Work to be completed:
Go to the line holding "Definition cpus2 : Z" in the entries below and write out exactly every line down to and including the line holding "apply (pinv_step addr".

──────── Data for processing ────────

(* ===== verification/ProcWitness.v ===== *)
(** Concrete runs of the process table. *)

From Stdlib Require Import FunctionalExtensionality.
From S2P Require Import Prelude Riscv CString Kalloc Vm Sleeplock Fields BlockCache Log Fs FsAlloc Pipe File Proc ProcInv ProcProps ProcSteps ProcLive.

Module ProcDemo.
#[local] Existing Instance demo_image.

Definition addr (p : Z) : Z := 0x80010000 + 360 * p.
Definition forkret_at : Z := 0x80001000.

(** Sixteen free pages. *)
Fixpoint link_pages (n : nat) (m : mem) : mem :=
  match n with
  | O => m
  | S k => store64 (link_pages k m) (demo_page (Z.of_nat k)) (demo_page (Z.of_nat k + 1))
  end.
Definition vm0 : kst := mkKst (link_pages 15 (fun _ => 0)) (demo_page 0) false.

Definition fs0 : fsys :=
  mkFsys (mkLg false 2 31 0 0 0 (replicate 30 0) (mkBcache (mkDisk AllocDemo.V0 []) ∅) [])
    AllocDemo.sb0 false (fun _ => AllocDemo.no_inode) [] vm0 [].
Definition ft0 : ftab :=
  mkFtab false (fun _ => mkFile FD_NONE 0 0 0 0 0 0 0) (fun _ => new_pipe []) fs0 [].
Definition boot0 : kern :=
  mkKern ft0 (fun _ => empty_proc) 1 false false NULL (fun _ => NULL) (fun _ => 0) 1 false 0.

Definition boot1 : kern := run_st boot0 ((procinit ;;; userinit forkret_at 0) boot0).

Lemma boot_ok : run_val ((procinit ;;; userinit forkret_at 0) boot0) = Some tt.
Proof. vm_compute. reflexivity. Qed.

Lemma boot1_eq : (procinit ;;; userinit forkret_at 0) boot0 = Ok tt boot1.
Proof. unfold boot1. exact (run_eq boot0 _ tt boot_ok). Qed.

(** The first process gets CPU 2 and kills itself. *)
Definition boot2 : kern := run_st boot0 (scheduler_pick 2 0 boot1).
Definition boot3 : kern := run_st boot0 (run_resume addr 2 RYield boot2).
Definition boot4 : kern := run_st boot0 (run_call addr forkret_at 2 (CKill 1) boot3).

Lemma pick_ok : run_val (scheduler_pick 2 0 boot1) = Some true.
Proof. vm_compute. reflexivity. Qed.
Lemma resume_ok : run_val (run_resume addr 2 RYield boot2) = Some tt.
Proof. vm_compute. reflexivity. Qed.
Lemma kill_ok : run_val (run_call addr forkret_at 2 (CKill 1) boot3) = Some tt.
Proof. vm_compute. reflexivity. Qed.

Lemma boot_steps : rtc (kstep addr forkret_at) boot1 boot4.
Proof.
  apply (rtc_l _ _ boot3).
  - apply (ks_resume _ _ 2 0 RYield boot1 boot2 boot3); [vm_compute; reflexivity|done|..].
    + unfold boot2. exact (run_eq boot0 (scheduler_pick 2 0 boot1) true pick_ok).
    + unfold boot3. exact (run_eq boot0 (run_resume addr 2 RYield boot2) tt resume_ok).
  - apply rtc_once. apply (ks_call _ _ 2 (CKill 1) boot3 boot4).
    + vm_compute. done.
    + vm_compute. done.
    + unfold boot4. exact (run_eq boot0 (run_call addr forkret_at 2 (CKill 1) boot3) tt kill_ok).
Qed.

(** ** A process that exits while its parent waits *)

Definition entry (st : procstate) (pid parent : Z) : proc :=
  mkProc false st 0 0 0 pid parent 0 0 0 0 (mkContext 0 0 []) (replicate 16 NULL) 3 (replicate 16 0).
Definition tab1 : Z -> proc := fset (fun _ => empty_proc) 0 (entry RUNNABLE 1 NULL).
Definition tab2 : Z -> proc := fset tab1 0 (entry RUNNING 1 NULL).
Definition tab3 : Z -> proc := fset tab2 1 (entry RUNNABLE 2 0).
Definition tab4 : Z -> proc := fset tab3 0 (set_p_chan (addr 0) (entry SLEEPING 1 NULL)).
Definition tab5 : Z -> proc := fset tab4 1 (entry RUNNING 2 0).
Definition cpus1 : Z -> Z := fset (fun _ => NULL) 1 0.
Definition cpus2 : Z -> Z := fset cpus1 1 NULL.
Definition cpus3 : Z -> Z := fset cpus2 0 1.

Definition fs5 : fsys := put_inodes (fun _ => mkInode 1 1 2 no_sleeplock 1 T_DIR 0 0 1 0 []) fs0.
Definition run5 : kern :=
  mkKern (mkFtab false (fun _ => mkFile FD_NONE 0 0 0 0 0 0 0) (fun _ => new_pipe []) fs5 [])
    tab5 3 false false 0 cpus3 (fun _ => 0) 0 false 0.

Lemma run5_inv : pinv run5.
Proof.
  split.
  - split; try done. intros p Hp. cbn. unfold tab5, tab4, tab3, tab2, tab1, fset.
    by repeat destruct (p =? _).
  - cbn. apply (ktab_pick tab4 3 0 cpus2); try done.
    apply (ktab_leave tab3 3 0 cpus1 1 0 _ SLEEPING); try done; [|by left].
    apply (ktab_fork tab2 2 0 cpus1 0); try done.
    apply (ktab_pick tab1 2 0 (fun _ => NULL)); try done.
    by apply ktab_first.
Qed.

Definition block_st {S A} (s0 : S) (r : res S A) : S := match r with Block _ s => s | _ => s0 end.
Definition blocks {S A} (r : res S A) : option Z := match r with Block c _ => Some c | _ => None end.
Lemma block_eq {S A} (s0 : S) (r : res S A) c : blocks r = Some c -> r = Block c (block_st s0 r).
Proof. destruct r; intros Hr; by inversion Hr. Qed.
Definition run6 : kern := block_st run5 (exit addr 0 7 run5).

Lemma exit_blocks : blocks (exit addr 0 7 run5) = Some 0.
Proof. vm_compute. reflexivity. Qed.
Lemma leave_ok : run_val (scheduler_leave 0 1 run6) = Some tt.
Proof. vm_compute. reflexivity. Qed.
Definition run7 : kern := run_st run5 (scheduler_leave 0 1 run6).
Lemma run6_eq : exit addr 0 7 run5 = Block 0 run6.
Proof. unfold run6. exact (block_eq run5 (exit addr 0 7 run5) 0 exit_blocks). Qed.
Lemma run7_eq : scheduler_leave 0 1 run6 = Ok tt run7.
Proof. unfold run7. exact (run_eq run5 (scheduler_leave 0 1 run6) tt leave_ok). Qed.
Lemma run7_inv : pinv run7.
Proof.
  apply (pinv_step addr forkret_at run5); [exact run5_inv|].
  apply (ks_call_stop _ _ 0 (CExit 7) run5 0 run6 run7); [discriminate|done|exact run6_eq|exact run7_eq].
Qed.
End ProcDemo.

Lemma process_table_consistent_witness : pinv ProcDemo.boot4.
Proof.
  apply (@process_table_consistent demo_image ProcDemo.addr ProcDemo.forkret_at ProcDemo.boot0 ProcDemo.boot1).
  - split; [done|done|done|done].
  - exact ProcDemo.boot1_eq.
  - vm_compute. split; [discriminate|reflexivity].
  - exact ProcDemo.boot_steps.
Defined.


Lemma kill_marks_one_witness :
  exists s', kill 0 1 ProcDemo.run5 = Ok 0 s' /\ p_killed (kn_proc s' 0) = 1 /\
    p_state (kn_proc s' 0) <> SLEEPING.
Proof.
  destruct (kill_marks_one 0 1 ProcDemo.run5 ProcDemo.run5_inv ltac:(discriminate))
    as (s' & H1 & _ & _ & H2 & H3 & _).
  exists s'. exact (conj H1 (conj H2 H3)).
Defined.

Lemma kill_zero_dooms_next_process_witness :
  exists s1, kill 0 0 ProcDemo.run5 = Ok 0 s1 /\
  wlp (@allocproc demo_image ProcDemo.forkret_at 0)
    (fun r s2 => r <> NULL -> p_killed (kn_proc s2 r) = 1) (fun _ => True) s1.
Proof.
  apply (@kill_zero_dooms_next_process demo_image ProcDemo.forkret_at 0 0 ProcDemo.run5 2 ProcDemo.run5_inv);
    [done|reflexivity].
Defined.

────────

Response to this task:
Definition cpus2 : Z -> Z := fset cpus1 1 NULL.
Definition cpus3 : Z -> Z := fset cpus2 0 1.

Definition fs5 : fsys := put_inodes (fun _ => mkInode 1 1 2 no_sleeplock 1 T_DIR 0 0 1 0 []) fs0.
Definition run5 : kern :=
  mkKern (mkFtab false (fun _ => mkFile FD_NONE 0 0 0 0 0 0 0) (fun _ => new_pipe []) fs5 [])
    tab5 3 false false 0 cpus3 (fun _ => 0) 0 false 0.

Lemma run5_inv : pinv run5.
Proof.
  split.
  - split; try done. intros p Hp. cbn. unfold tab5, tab4, tab3, tab2, tab1, fset.
    by repeat destruct (p =? _).
  - cbn. apply (ktab_pick tab4 3 0 cpus2); try done.
    apply (ktab_leave tab3 3 0 cpus1 1 0 _ SLEEPING); try done; [|by left].
    apply (ktab_fork tab2 2 0 cpus1 0); try done.
    apply (ktab_pick tab1 2 0 (fun _ => NULL)); try done.
    by apply ktab_first.
Qed.

Definition block_st {S A} (s0 : S) (r : res S A) : S := match r with Block _ s => s | _ => s0 end.
Definition blocks {S A} (r : res S A) : option Z := match r with Block c _ => Some c | _ => None end.
Lemma block_eq {S A} (s0 : S) (r : res S A) c : blocks r = Some c -> r = Block c (block_st s0 r).
Proof. destruct r; intros Hr; by inversion Hr. Qed.
Definition run6 : kern := block_st run5 (exit addr 0 7 run5).

Lemma exit_blocks : blocks (exit addr 0 7 run5) = Some 0.
Proof. vm_compute. reflexivity. Qed.
Lemma leave_ok : run_val (scheduler_leave 0 1 run6) = Some tt.
Proof. vm_compute. reflexivity. Qed.
Definition run7 : kern := run_st run5 (scheduler_leave 0 1 run6).
Lemma run6_eq : exit addr 0 7 run5 = Block 0 run6.
Proof. unfold run6. exact (block_eq run5 (exit addr 0 7 run5) 0 exit_blocks). Qed.
Lemma run7_eq : scheduler_leave 0 1 run6 = Ok tt run7.
Proof. unfold run7. exact (run_eq run5 (scheduler_leave 0 1 run6) tt leave_ok). Qed.
Lemma run7_inv : pinv run7.
Proof.
  apply (pinv_step addr forkret_at run5); [exact run5_inv|].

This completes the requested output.